MATERIAL TO PROCESS START

(** ** More on the bulk-scan engine *)

Section BulkScanShape.
Context {R T : Type} `{!ResultSet R T}.
Variable zero : T.
Variable scan : R -> T -> run (goerr * T * R).

(** X1. A destination that is not a pointer, is a nil pointer, or points
    to something that is neither a slice nor an array is refused with the
    error of its kind, for any fuel: the destination is returned as it
    was, the result set receives the [Err] check and the deferred [Close]
    only, and the close error is dropped. *)
Theorem scanAll_refuses_bad_destination fuel r log (dest : Dest T) r1 closeErr r2 :
  dest = NotPointer \/ dest = NilPointer \/ dest = OtherPtr ->
  Err r = Returns (None, r1) ->
  Close r1 = Returns (closeErr, r2) ->
  scanAll zero (logged_scan scan) fuel (r, log) dest
  = Returns (Some (errors_New
                     match dest with
                     | NotPointer => "must pass a pointer to ScanAllDocs"
                     | NilPointer => "nil pointer passed to ScanAllDocs"
                     | _ => "dest must be a pointer to a slice or array"
                     end),
             dest, (r2, log ++ [CallErr; CallClose])).
Proof.
  intros Hdest HErr HClose. unfold scanAll, scanAll_body.
  change (Err (r, log)) with (logging CallErr Err (r, log)).
  rewrite logging_eq, HErr.
  destruct Hdest as [-> | [-> | ->]]; simpl;
    change (Close (r1, log ++ [CallErr]))
      with (logging CallClose Close (r1, log ++ [CallErr]));
    rewrite logging_eq, HClose; simpl; by rewrite <- app_assoc.
Qed.

(** X2. On a result set whose [Err] already reports an error, [scanAll]
    returns that error whatever the destination and the fuel: the
    destination is untouched, no row is advanced or scanned, the result
    set is closed, and the close error is dropped. *)
Theorem scanAll_on_failed_result_set fuel r log (dest : Dest T) e r1 closeErr r2 :
  Err r = Returns (Some e, r1) ->
  Close r1 = Returns (closeErr, r2) ->
  scanAll zero (logged_scan scan) fuel (r, log) dest
  = Returns (Some e, dest, (r2, log ++ [CallErr; CallClose])).
Proof.
  intros HErr HClose. unfold scanAll, scanAll_body.
  change (Err (r, log)) with (logging CallErr Err (r, log)).
  rewrite logging_eq, HErr. simpl.
  change (Close (r1, log ++ [CallErr]))
    with (logging CallClose Close (r1, log ++ [CallErr])).
  rewrite logging_eq, HClose. simpl. by rewrite <- app_assoc.
Qed.

(** X3. Into a pointer to a slice, [scanAll] drains the result set: it
    appends one element per row, in order, after the elements the slice
    had; the result set receives [Err], one [Next] and one scan per row,
    the [Next] that finds no more rows, and the deferred [Close]; the
    error returned is the close error, whatever the scans reported. *)
Theorem scanAll_slice_appends_every_row (s : list T) r log r0 items rK rK1
    closeErr rF :
  Err r = Returns (None, r0) ->
  rounds zero scan (length items) r0 = Some (items, rK) ->
  Next rK = Returns (false, rK1) ->
  Close rK1 = Returns (closeErr, rF) ->
  forall fuel, length items < fuel ->
    scanAll zero (logged_scan scan) fuel (r, log) (SlicePtr s)
    = Returns (closeErr, SlicePtr (s ++ items.*2),
               (rF, log ++ [CallErr]
                        ++ mjoin (replicate (length items) [CallNext; CallScan])
                        ++ [CallNext; CallClose])).
Proof.
  intros HErr Hrounds HNext HClose fuel Hfuel.
  apply (scanAll_slice_drained zero (logged_scan scan) s (r, log)
           (r0, log ++ [CallErr]) items
           (rK, (log ++ [CallErr])
                  ++ mjoin (replicate (length items) [CallNext; CallScan]))
           (rK1, ((log ++ [CallErr])
                    ++ mjoin (replicate (length items) [CallNext; CallScan]))
                   ++ [CallNext])).
  - change (Err (r, log)) with (logging CallErr Err (r, log)).
    by rewrite logging_eq, HErr.
  - by apply rounds_logged.
  - change (Next (rK, ?l)) with (logging CallNext Next (rK, l)).
    by rewrite logging_eq, HNext.
  - change (Close (rK1, ?l)) with (logging CallClose Close (rK1, l)).
    rewrite logging_eq, HClose. simpl. by rewrite <- !app_assoc.
  - done.
Qed.

(** Filling part of an array: [k] rows overwrite the elements from [i]
    on, and the elements after them stay. *)
Lemma scanAll_loop_partial k : forall limit i r direct err items rK rK1,
  0 < limit -> i + k <= limit -> length direct = limit ->
  rounds zero scan k r = Some (items, rK) ->
  Next rK = Returns (false, rK1) ->
  forall fuel, k < fuel ->
  exists err',
    scanAll_loop zero scan fuel limit i r direct err
    = Returns (rK1, take i direct ++ items.*2 ++ drop (i + k) direct, err').
Proof.
  induction k as [|k IH]; intros limit i r direct err items rK rK1
    Hpos Hik Hlen Hrounds Hnext fuel Hfuel;
    (destruct fuel as [|fuel]; [lia|]); rewrite scanAll_loop_S;
    cbn [rounds] in Hrounds.
  - injection Hrounds as <- <-. rewrite Hnext. simpl.
    exists err. by rewrite Nat.add_0_r, take_drop.
  - destruct (Next r) as [[[|] r1]| |] eqn:HN; try discriminate.
    destruct (scan r1 zero) as [[[e v] r2]| |] eqn:HS; try discriminate.
    destruct (rounds zero scan k r2) as [[items' r3]|] eqn:HR; try discriminate.
    injection Hrounds as <- <-. simpl.
    assert ((0 <? limit) = true) as -> by (apply Nat.ltb_lt; lia).
    assert ((limit <=? i) = false) as -> by (apply Nat.leb_gt; lia).
    simpl.
    destruct (IH limit (S i) r2 (<[i:=v]> direct) e items' r3 rK1)
      with (fuel := fuel) as [err' Heq];
      [lia | lia | by rewrite length_insert | done | done | lia |].
    exists err'. rewrite Heq. do 3 f_equal.
    rewrite (take_S_r _ _ v) by (apply list_lookup_insert_eq; lia).
    rewrite take_insert_ge by lia.
    rewrite drop_insert_lt by lia.
    replace (i + S k) with (S i + k) by lia.
    by rewrite <- app_assoc.
Qed.

(** X4. Into an array of length K from a result set with k <= K rows,
    [scanAll] overwrites the first k elements with what the scans
    produced and leaves the other K - k elements as they were; it returns
    the close error. *)
Theorem scanAll_array_partly_filled (a : list T) k r r0 items rK rK1 closeErr rF :
  0 < length a -> k <= length a ->
  Err r = Returns (None, r0) ->
  rounds zero scan k r0 = Some (items, rK) ->
  Next rK = Returns (false, rK1) ->
  Close rK1 = Returns (closeErr, rF) ->
  forall fuel, k < fuel ->
    scanAll zero scan fuel r (ArrayPtr a)
    = Returns (closeErr, ArrayPtr (items.*2 ++ drop k a), rF).
Proof.
  intros Hpos Hk HErr Hrounds HNext HClose fuel Hfuel.
  unfold scanAll, scanAll_body. rewrite HErr. simpl.
  destruct (length a =? 0) eqn:E; [apply Nat.eqb_eq in E; lia|].
  destruct (scanAll_loop_partial k (length a) 0 r0 a None items rK rK1)
    with (fuel := fuel) as [err' Hloop]; [lia | lia | done | done | done | lia |].
  rewrite Hloop. simpl. rewrite HClose. reflexivity.
Qed.

(** The loop keeps the length of an array and only appends to a slice. *)
Lemma scanAll_loop_shape fuel : forall limit i r direct err r' direct' err',
  scanAll_loop zero scan fuel limit i r direct err = Returns (r', direct', err') ->
  (0 < limit -> length direct' = length direct) /\
  (limit = 0 -> exists more, direct' = direct ++ more).
Proof.
  induction fuel as [|fuel IH];
    intros limit i r direct err r' direct' err' Hloop; [discriminate|].
  rewrite scanAll_loop_S in Hloop.
  destruct (Next r) as [[[|] r1]| |]; try discriminate; simpl in Hloop.
  - destruct ((0 <? limit) && (limit <=? i)) eqn:Hfull.
    + injection Hloop as <- <- <-. split; [done|].
      intros _. exists []. by rewrite app_nil_r.
    + destruct (scan r1 zero) as [[[e v] r2]| |]; try discriminate.
      apply IH in Hloop as [Harr Hsl]. split.
      * intros Hpos. rewrite (Harr Hpos).
        assert ((0 <? limit) = true) as -> by (apply Nat.ltb_lt; lia).
        by rewrite length_insert.
      * intros ->. destruct (Hsl eq_refl) as [more ->]. simpl.
        exists (v :: more). by rewrite <- app_assoc.
  - injection Hloop as <- <- <-. split; [done|].
    intros _. exists []. by rewrite app_nil_r.
Qed.

(** X5. Whenever [scanAll] returns, the destination is of the kind it
    was: an array has kept its length, a slice has kept its elements and
    may have more after them, and any other destination is unchanged. *)
Theorem scanAll_keeps_destination_shape fuel r (dest : Dest T) e dest' r' :
  scanAll zero scan fuel r dest = Returns (e, dest', r') ->
  match dest with
  | ArrayPtr a => exists a', dest' = ArrayPtr a' /\ length a' = length a
  | SlicePtr s => exists more, dest' = SlicePtr (s ++ more)
  | _ => dest' = dest
  end.
Proof.
  unfold scanAll, scanAll_body. intros Hrun.
  destruct (Err r) as [[e0 r0]| |]; try discriminate. simpl in Hrun.
  assert (forall (d : Dest T) (e1 : goerr),
    (Returns (e1, d, r0) ≫= fun '(err, dest, r) =>
       Close r ≫= fun '(closeErr, r) =>
         Returns (match err with Some e => Some e | None => closeErr end, dest, r))
    = Returns (e, dest', r') -> dest' = d) as Hret.
  { intros d e1 Heq. simpl in Heq.
    destruct (Close r0) as [[ce r1]| |]; try discriminate.
    simpl in Heq. by injection Heq as _ <- _. }
  destruct e0 as [e0|].
  { apply Hret in Hrun. subst dest'.
    destruct dest as [| |a|s|]; try reflexivity.
    - by exists a.
    - exists []. by rewrite app_nil_r. }
  destruct dest as [| |a|s|]; try (by apply Hret in Hrun).
  - destruct (length a =? 0) eqn:E.
    { apply Hret in Hrun. subst dest'. by exists a. }
    apply Nat.eqb_neq in E.
    destruct (scanAll_loop zero scan fuel (length a) 0 r0 a None)
      as [[[r1 d1] e1]| |] eqn:HL; try discriminate.
    simpl in Hrun. destruct (Close r1) as [[ce r2]| |]; try discriminate.
    simpl in Hrun. injection Hrun as _ <- _.
    apply scanAll_loop_shape in HL as [Harr _].
    exists d1. split; [done|]. apply Harr. lia.
  - destruct (scanAll_loop zero scan fuel 0 0 r0 s None)
      as [[[r1 d1] e1]| |] eqn:HL; try discriminate.
    simpl in Hrun. destruct (Close r1) as [[ce r2]| |]; try discriminate.
    simpl in Hrun. injection Hrun as _ <- _.
    apply scanAll_loop_shape in HL as [_ Hsl].
    destruct (Hsl eq_refl) as [more ->]. by exists more.
Qed.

MATERIAL TO PROCESS END

Retype the portion of the data above that starts on the line with "destination is untouched, no" and finishes on the line with "(** X3. Into", including both of those lines.

    destination is untouched, no row is advanced or scanned, the result
    set is closed, and the close error is dropped. *)
Theorem scanAll_on_failed_result_set fuel r log (dest : Dest T) e r1 closeErr r2 :
  Err r = Returns (Some e, r1) ->
  Close r1 = Returns (closeErr, r2) ->
  scanAll zero (logged_scan scan) fuel (r, log) dest
  = Returns (Some e, dest, (r2, log ++ [CallErr; CallClose])).
Proof.
  intros HErr HClose. unfold scanAll, scanAll_body.
  change (Err (r, log)) with (logging CallErr Err (r, log)).
  rewrite logging_eq, HErr. simpl.
  change (Close (r1, log ++ [CallErr]))
    with (logging CallClose Close (r1, log ++ [CallErr])).
  rewrite logging_eq, HClose. simpl. by rewrite <- app_assoc.
Qed.

(** X3. Into a pointer to a slice, [scanAll] drains the result set: it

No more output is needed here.